*Task instructions*
When you reach the line containing "Definition present (id" in the records below, start copying exactly, and stop once you have copied the line containing "Definition role_of (id".

Dataset records:
--
Lemma select_none cs : select cs = None <-> cs = [].
Proof.
  unfold select. split; [|by intros ->]. intros H. pose proof (py_sorted_perm candidate_leb cs) as Hp.
  destruct (py_sorted candidate_leb cs); [|done]. by apply Permutation_nil_l in Hp.
Qed.

Lemma select_some cs c : select cs = Some c -> c ∈ cs /\ forall c', c' ∈ cs -> candidate_leb c c' = true.
Proof.
  unfold select. intros H. destruct (py_sorted candidate_leb cs) as [|x l] eqn:E; [done|]. injection H as ->.
  by apply (py_sorted_head _ candidate_leb_total candidate_leb_trans) in E.
Qed.

(** ** Lemmas: what was browsed *)

(** Nodes are found by their own id. *)
Definition browsed_ok (b : Browsed) : Prop :=
  dict_wf (by_source_node b) /\ forall s n, by_source_node b !! s = Some n -> ni_node_id n = s.

Lemma gather_ok client : browsed_ok (gather client).
Proof.
  split; [apply dict_wf_of_list|]. intros s n Hs. apply dict_lookup_of_list_Some in Hs.
  apply list_elem_of_fmap in Hs as (n' & E & _). by injection E as -> ->.
Qed.

Section Browsing.
Context (sha1_hex : string -> string) (b : Browsed) (Hb : browsed_ok b).

Lemma mapped_id_by_source_lookup s : mapped_id_by_source sha1_hex b !! s = element_id sha1_hex b <$> by_source_node b !! s.
Proof. apply dict_lookup_map. Qed.

Lemma edge_source e :
  e ∈ all_edges sha1_hex b ->
  exists n, by_source_node b !! e_source e = Some n /\ e_parent_id e = element_id sha1_hex b n /\
            mapped_id sha1_hex b (e_source e) = e_parent_id e.
Proof using Hb.
  intros (s & n & Hin & He)%all_edges_elem. apply (dict_items_lookup _ _ _ (proj1 Hb)) in Hin.
  unfold edges_of in He. apply list_elem_of_fmap in He as ([[[t c] ty] nm] & -> & _). cbn. exists n.
  split_and!; [done..|]. unfold mapped_id. by rewrite mapped_id_by_source_lookup, Hin.
Qed.

Lemma first_entries_subset {A} seen (l : list (string * A * option string * string)) x : x ∈ first_entries seen l -> x ∈ l.
Proof.
  revert seen. induction l as [|[[[t n] ty] nm] l IH]; intros seen; cbn [first_entries]; [done|].
  case_bool_decide; [intros Hx%IH; by constructor|]. intros [->|Hx%IH]%elem_of_cons; by constructor.
Qed.
Definition leave_bin (bin_id nid : string) (s : service) : service * option (ManagedBin * option Z * bool) :=
  match sv_bins s !! bin_id with
  | None => (s, None)
  | Some b =>
      let '(handle, handles) := dict_pop nid (mb_node_handles b) in
      let empty := bool_decide (dict_items handles = []) in
      (set_bins (if empty then delete bin_id (sv_bins s) else <[bin_id := set_handles handles b]> (sv_bins s)) s,
       Some (b, handle, empty))
  end.

Definition stop_node_monitor_runtime (oid : nat) (nid : string) : prog unit :=
  bin_id <- sect (reset_monitor oid);;
  match bin_id with
  | None => Ret tt
  | Some bin_id =>
      left <- sect (leave_bin bin_id nid);;
      match left with
      | None => Ret tt
      | Some (b, handle, empty) =>
          if (empty : bool) then _ <- call (DeleteSubscription (mb_ua_subscription b));; Ret tt
          else match handle with
               | Some h => _ <- call (UnsubscribeDataChanges (mb_ua_subscription b) [h]);; Ret tt
               | None => Ret tt
               end
      end
  end.

(** ** Reference counting of node monitors *)

(** The block of [_acquire_node_monitor]; the new monitor, if the node had none. *)
Definition add_subscriber (nid sid : string) (s : service) : service * option nat :=
  match sv_node_monitors s !! nid with
  | Some oid =>
      (match sv_monitor_heap s !! oid with
       | Some m => set_monitor oid (set_subscribers ({[sid]} ∪ nm_subscriber_ids m) m) s
       | None => s
       end, None)
  | None =>
      let oid := sv_next_monitor s in
      let m := {| nm_node_id := nid; nm_mode := "idle"; nm_subscriber_ids := {[sid]}; nm_bin_id := None;
                  nm_native_refresh_interval_seconds := None |} in
      (with_monitors (<[nid := oid]> (sv_node_monitors s)) (<[oid := m]> (sv_monitor_heap s)) (S oid) (sv_bins s) s,
       Some oid)
  end.

Definition acquire_node_monitor (nid sid : string) : prog (exc unit) :=
  fresh <- sect (add_subscriber nid sid);;
  match fresh with
  | None => Ret (Val tt)
  | Some oid => start_node_monitor_runtime oid nid
  end.

(** The block of [_release_node_monitor]; the monitor to stop, if it lost its last subscriber. *)
Definition drop_subscriber (nid sid : string) (s : service) : service * option nat :=
  match sv_node_monitors s !! nid with
  | None => (s, None)
  | Some oid =>
      match sv_monitor_heap s !! oid with
      | None => (s, None)
      | Some m =>
          let ids := nm_subscriber_ids m ∖ {[sid]} in
          let s1 := set_monitor oid (set_subscribers ids m) s in
          if bool_decide (ids = ∅)
          then (with_monitors (delete nid (sv_node_monitors s1)) (sv_monitor_heap s1) (sv_next_monitor s1) (sv_bins s1) s1,
                Some oid)
          else (s1, None)
      end
  end.

Definition release_node_monitor (nid sid : string) : prog unit :=
  stop <- sect (drop_subscriber nid sid);;
  match stop with
  | None => Ret tt
  | Some oid => stop_node_monitor_runtime oid nid
  end.

(** [_update_subscription_mode] on the service. *)
Definition all_native (s : service) (nodes : gset string) : bool :=
  forallb (fun nid => match live_monitor nid s with
                      | Some (_, m) => bool_decide (nm_mode m = "native")
                      | None => false
                      end) (elements nodes).

Definition native_intervals (s : service) (nodes : gset string) : list Q :=
  omap (fun nid => match live_monitor nid s with
                   | Some (_, m) => if bool_decide (nm_mode m = "native")
                                    then nm_native_refresh_interval_seconds m else None
                   | None => None
                   end) (elements nodes).

Definition min_interval (l : list Q) : option Q :=
  match l with [] => None | q :: l' => Some (fold_left Qmin l' q) end.

Definition computed_mode (s : service) (st : SubscriptionState V) : string * option Q :=
  if bool_decide (monitored_node_ids st = ∅) then ("idle", None)
  else if all_native s (monitored_node_ids st)
  then ("native", min_interval (native_intervals s (monitored_node_ids st)))
  else ("polling", None).

Definition update_subscription_mode (sid : string) : prog unit :=
  update (fun s => update_sub sid (fun st => let '(m, nri) := computed_mode s st in set_mode m nri st) s).

(** [_apply_monitored_node_diff]. *)
Definition apply_monitored_node_diff (sid : string) (previous new : gset string) : prog (exc unit) :=
  removed <- call (IterOrder (previous ∖ new));;
  _ <- pfor removed (fun nid => release_node_monitor nid sid);;
  added <- call (IterOrder (new ∖ previous));;
  _ <-? efor added (fun nid => acquire_node_monitor nid sid);;
  _ <- update_subscription_mode sid;;
  _ <- seed_initial_updates sid;;
  Ret (Val tt).

Definition monitored_of (sid : string) (s : service) : gset string :=
  match sub_object sid s with Some st => monitored_node_ids st | None => ∅ end.

(** [_release_all_nodes(state)], the state object being the one created for [sid]. *)
Definition release_all_nodes (sid : string) : prog unit :=
  nodes <- sect (fun s => (s, monitored_of sid s));;
  order <- call (IterOrder nodes);;
  _ <- pfor order (fun nid => release_node_monitor nid sid);;
  update (update_object sid (set_mode "idle" None)).
(* ===== verification/SubRegistry.v ===== *)
(** The registry of node monitors is exact: outside a running operation, the subscribers
    recorded for a node are the subscriptions that monitor it.

    [registry_ok] is preserved by every operation of the service run to its end ([exec_ok]),
    whatever the server answers, so long as the answers keep the contract [ua_resp_ok]. While an
    operation runs, the registry lags behind the subscriptions; [reg_at mon] says that the
    subscribers agree with an explicit assignment [mon] of nodes to subscriptions. *)

From S2P Require Export SubRuntime.

Module SubRegistry.
Import SubQueue SubResolve SubRuntime.

(** ** The contract of the calls *)

Section Contract.
Context {V : Type} `{PyValue V}.
Implicit Types (s : service (V := V)) (st : SubscriptionState V).

(** The client answers with capabilities, turning read failures into absent limits; it keeps an
    answer until it reconnects, so that answers of one run may differ, and [caps_ok] says which
    ones the server gives; a set is iterated in some order, each element once; the client's table only
    answers for the nodes asked about; a uuid has not been used before. *)
Definition ua_resp_ok (caps_ok : OpcUaSubscriptionCapabilities -> Prop) (R : Type) (c : ua_call (V := V) R) : R -> Prop :=
  match c in ua_call R return R -> Prop with
  | GetCapabilities => fun r => exists caps, r = Val caps /\ caps_ok caps
  | IterOrder ids => fun l => NoDup l /\ forall x, x ∈ l <-> x ∈ ids
  | RestoredHandles => fun f => forall b l h, f b l = Some h -> dict_wf h /\ (forall k, k ∈ dict_keys h -> k ∈ l)
  | UuidFor used => fun u => ("sub-" +:+ u) ∉ used /\ ("bin-" +:+ u) ∉ used
  | CreateSubscription _ _ | SubscribeDataChanges _ _ | UnsubscribeDataChanges _ _ | DeleteSubscription _
  | ReadValues _ | WaitEvent _ _ => fun _ => True
  end.

(** While a task waits, the clocks advance. *)
Definition clock_tick (s s' : service (V := V)) : Prop :=
  exists now utc, (sv_now s <= now)%Q /\ s' = set_clock now utc s.

(** ** States *)

Definition subs_of (nid : string) (s : service (V := V)) : gset string :=
  match live_monitor nid s with Some (_, m) => nm_subscriber_ids m | None => ∅ end.

Definition mon_of (sid : string) (s : service (V := V)) : gset string :=
  match sv_subscriptions s !! sid with Some st => monitored_node_ids st | None => ∅ end.

(** Every registered monitor is an object of the heap, of its own node, with a subscriber. *)
Record monitors_wf (s : service (V := V)) : Prop := {
  mw_live nid oid : sv_node_monitors s !! nid = Some oid ->
    exists m, sv_monitor_heap s !! oid = Some m /\ nm_node_id m = nid /\ nm_subscriber_ids m ≠ ∅;
  mw_next oid : is_Some (sv_monitor_heap s !! oid) -> (oid < sv_next_monitor s)%nat;
}.

Definition reg_at (mon : string -> gset string) (s : service (V := V)) : Prop :=
  monitors_wf s /\ forall nid sid, sid ∈ subs_of nid s <-> nid ∈ mon sid.

Record subs_wf (s : service (V := V)) : Prop := {
  sw_dict : dict_wf (sv_subscriptions s);
  sw_ids sid st : sv_subscriptions s !! sid = Some st -> subscription_id st = sid;
}.

Definition registry_ok (s : service (V := V)) : Prop :=
  subs_wf s /\ reg_at (fun sid => mon_of sid s) s.

(** ** What sections that do not touch the registry preserve *)

Context (cfg : config) (caps_ok : OpcUaSubscriptionCapabilities -> Prop).

(** [max(1, max_updates_per_subscription)]. *)
Context (max_updates_pos : 1 <= max_updates_per_subscription cfg).

Abbreviation queue_ok := (queue_ok (max_updates_per_subscription cfg)).

(** Every queue is well formed, also that of a removed subscription. *)
Definition queues_ok (s : service (V := V)) : Prop :=
  (forall sid st, sv_subscriptions s !! sid = Some st -> queue_ok st) /\
  (forall sid st, sv_detached s !! sid = Some st -> queue_ok st).

Definition reg_same (s s' : service (V := V)) : Prop :=
  sv_node_monitors s' = sv_node_monitors s /\
  sv_next_monitor s' = sv_next_monitor s /\
  forall oid, (fun m => (nm_node_id m, nm_subscriber_ids m)) <$> sv_monitor_heap s' !! oid =
         (fun m => (nm_node_id m, nm_subscriber_ids m)) <$> sv_monitor_heap s !! oid.

Definition subs_same (s s' : service (V := V)) : Prop :=
  dict_keys (sv_subscriptions s') = dict_keys (sv_subscriptions s) /\
  (forall sid, (fun st => (subscription_id st, monitored_node_ids st)) <$> sv_subscriptions s' !! sid =
          (fun st => (subscription_id st, monitored_node_ids st)) <$> sv_subscriptions s !! sid) /\
  (forall sid, monitored_node_ids <$> sv_detached s' !! sid = monitored_node_ids <$> sv_detached s !! sid).

Definition gentle (s s' : service (V := V)) : Prop :=
  reg_same s s' /\ subs_same s s' /\ (queues_ok s -> queues_ok s').

Lemma gentle_refl s : gentle s s.
Proof. done. Qed.

Lemma reg_same_trans s1 s2 s3 : reg_same s1 s2 -> reg_same s2 s3 -> reg_same s1 s3.
Proof. intros (? & ? & Ha) (? & ? & Hb). split_and!; [congruence|congruence|]. intros oid. by rewrite Hb, Ha. Qed.
(** ** The context of object types ([api/v1/objecttype_helpers.py]) *)

(** The fields the lookups read; [otc_token] stands for the identity of the object. *)
Record ObjectTypeContext := {
  otc_token : nat;
  otc_namespace_infos : list OpcUaNamespaceInfo;
  otc_object_types : list (string * option string);
  otc_element_ids_by_node_id : dict string string;
  otc_items : list (string * string);
  otc_source_type_to_element_id : dict string string;
  otc_revision : string;
}.

Record ModelAccessIndex := {
  ix_revision : string;
  ordered_ids : list string;
  ix_namespaces : dict string (list string);
  ix_roles : dict SemanticRole (list string);
  name_grams : dict string (list string);
  children_by_plane : dict Plane (dict string (list string));
  path_children : option (dict (option string) (dict string (list string)));
  type_context_token : option nat;
  direct_instances : dict string (list string);
  subtype_instances : dict string (list string);
}.

Definition not_found (message : string) : http_error := HttpError 404 "Not Found" message.
Definition invalid_model (message : string) : http_error := HttpError 500 "Invalid Model" message.
Definition bad_request (message : string) : http_error := HttpError 400 "Bad Request" message.
Definition broken_chain : http_error := invalid_model "Canonical parent chain contains a cycle or missing element".

(** ** Order and pages *)

(** [s[i:i+3] for i in range(len(s) - 2)]. *)
Fixpoint grams_of (l : list ascii) : list (list ascii) :=
  match l with
  | a :: ((b :: c :: _) as l') => [a; b; c] :: grams_of l'
  | _ => []
  end.

Definition name_grams_of (name : string) : list string := map of_chars (grams_of (chars name)).

Section Model.
Context (model : BuildResult).

Abbreviation nodes := (nodes_by_id model).

Definition present (id : string) : bool := dict_mem id nodes.

(** [model.nodes_by_id[id].name]; the ids it is asked for are present. *)
Definition name_of (id : string) : string := default ε (n_name <$> nodes !! id).

Definition id_leb (a b : string) : bool :=
  let x := casefold (name_of a) in let y := casefold (name_of b) in
  if bool_decide (x = y) then string_leb a b else string_leb x y.

Definition sorted_ids (ids : list string) : list string := py_sorted id_leb (remove_dups ids).

Definition page (ordered : list string) (args : PageArgs) : Page :=
  let items := take (pa_limit args) (drop (pa_offset args) ordered) in
  let next := (pa_offset args + length items)%nat in
  {| pg_total := length ordered; pg_returned := length items; pg_offset := pa_offset args;
     pg_next := if Nat.ltb next (length ordered) then Some next else None;
     pg_items := map (fun id => (id, name_of id)) items |}.

(** ** The index *)

Definition namespace_of (id : string) (node : ModelNode) : option string :=
  let uri := mjoin (namespace_uri_by_id model !! id) in
  if truthy_opt uri then uri else meta_str (n_metadata node !! "namespaceUri").

Definition role_of (id : string) (node : ModelNode) : SemanticRole :=
  default (n_semantic_role node) (semantic_role_by_id model !! id).

Definition index_element (index : ModelAccessIndex) (id : string) : ModelAccessIndex :=
  match nodes !! id with
  | None => index
  | Some node =>
      {| ix_revision := ix_revision index; ordered_ids := ordered_ids index;
         ix_namespaces := match namespace_of id node with
                          | Some uri => dict_push uri id (ix_namespaces index)
                          | None => ix_namespaces index
                          end;
         ix_roles := dict_push (role_of id node) id (ix_roles index);
         name_grams := fold_left (fun acc gram => dict_push gram id acc)
                         (remove_dups (name_grams_of (casefold (n_name node)))) (name_grams index);
         children_by_plane := children_by_plane index; path_children := path_children index;
         type_context_token := type_context_token index; direct_instances := direct_instances index;
         subtype_instances := subtype_instances index |}
  end.

Definition index_planes (index : ModelAccessIndex) : ModelAccessIndex :=
  let children := dict_map (fun l => sorted_ids (List.filter present l)) in
  {| ix_revision := ix_revision index; ordered_ids := ordered_ids index;
     ix_namespaces := ix_namespaces index; ix_roles := ix_roles index; name_grams := name_grams index;
     children_by_plane :=
       dict_of_list [(plane_hierarchy, children (hierarchy_children_by_id model));
                     (plane_composition, children (composition_children_by_id model));
                     (plane_graph, dict_map (fun l => sorted_ids (List.filter present l.*2)) (graph_related_by_id model))];
     path_children := path_children index; type_context_token := type_context_token index;
     direct_instances := direct_instances index; subtype_instances := subtype_instances index |}.

Definition empty_index (revision : string) (ids : list string) : ModelAccessIndex :=
  {| ix_revision := revision; ordered_ids := ids; ix_namespaces := ∅; ix_roles := ∅; name_grams := ∅;
     children_by_plane := ∅; path_children := None; type_context_token := None; direct_instances := ∅;
     subtype_instances := ∅ |}.

Definition fresh_index (revision : string) : ModelAccessIndex :=
  let ids := sorted_ids (dict_keys nodes) in
  index_planes (fold_left index_element ids (empty_index revision ids)).

(** The cached index, when it is of this revision. *)
Definition index_of_model (revision : string) (cache : option ModelAccessIndex) : ModelAccessIndex :=
  match cache with
  | Some index => if bool_decide (ix_revision index = revision) then index else fresh_index revision
  | None => fresh_index revision
  end.

(** ** Paths *)

Definition require_element (id : string) : outcome http_error unit :=
  if present id then Ok tt else Err (not_found ("Model element not found: " +:+ id)).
--
*Task response*
Definition present (id : string) : bool := dict_mem id nodes.

(** [model.nodes_by_id[id].name]; the ids it is asked for are present. *)
Definition name_of (id : string) : string := default ε (n_name <$> nodes !! id).

Definition id_leb (a b : string) : bool :=
  let x := casefold (name_of a) in let y := casefold (name_of b) in
  if bool_decide (x = y) then string_leb a b else string_leb x y.

Definition sorted_ids (ids : list string) : list string := py_sorted id_leb (remove_dups ids).

Definition page (ordered : list string) (args : PageArgs) : Page :=
  let items := take (pa_limit args) (drop (pa_offset args) ordered) in
  let next := (pa_offset args + length items)%nat in
  {| pg_total := length ordered; pg_returned := length items; pg_offset := pa_offset args;
     pg_next := if Nat.ltb next (length ordered) then Some next else None;
     pg_items := map (fun id => (id, name_of id)) items |}.

(** ** The index *)

Definition namespace_of (id : string) (node : ModelNode) : option string :=
  let uri := mjoin (namespace_uri_by_id model !! id) in
  if truthy_opt uri then uri else meta_str (n_metadata node !! "namespaceUri").

Definition role_of (id : string) (node : ModelNode) : SemanticRole :=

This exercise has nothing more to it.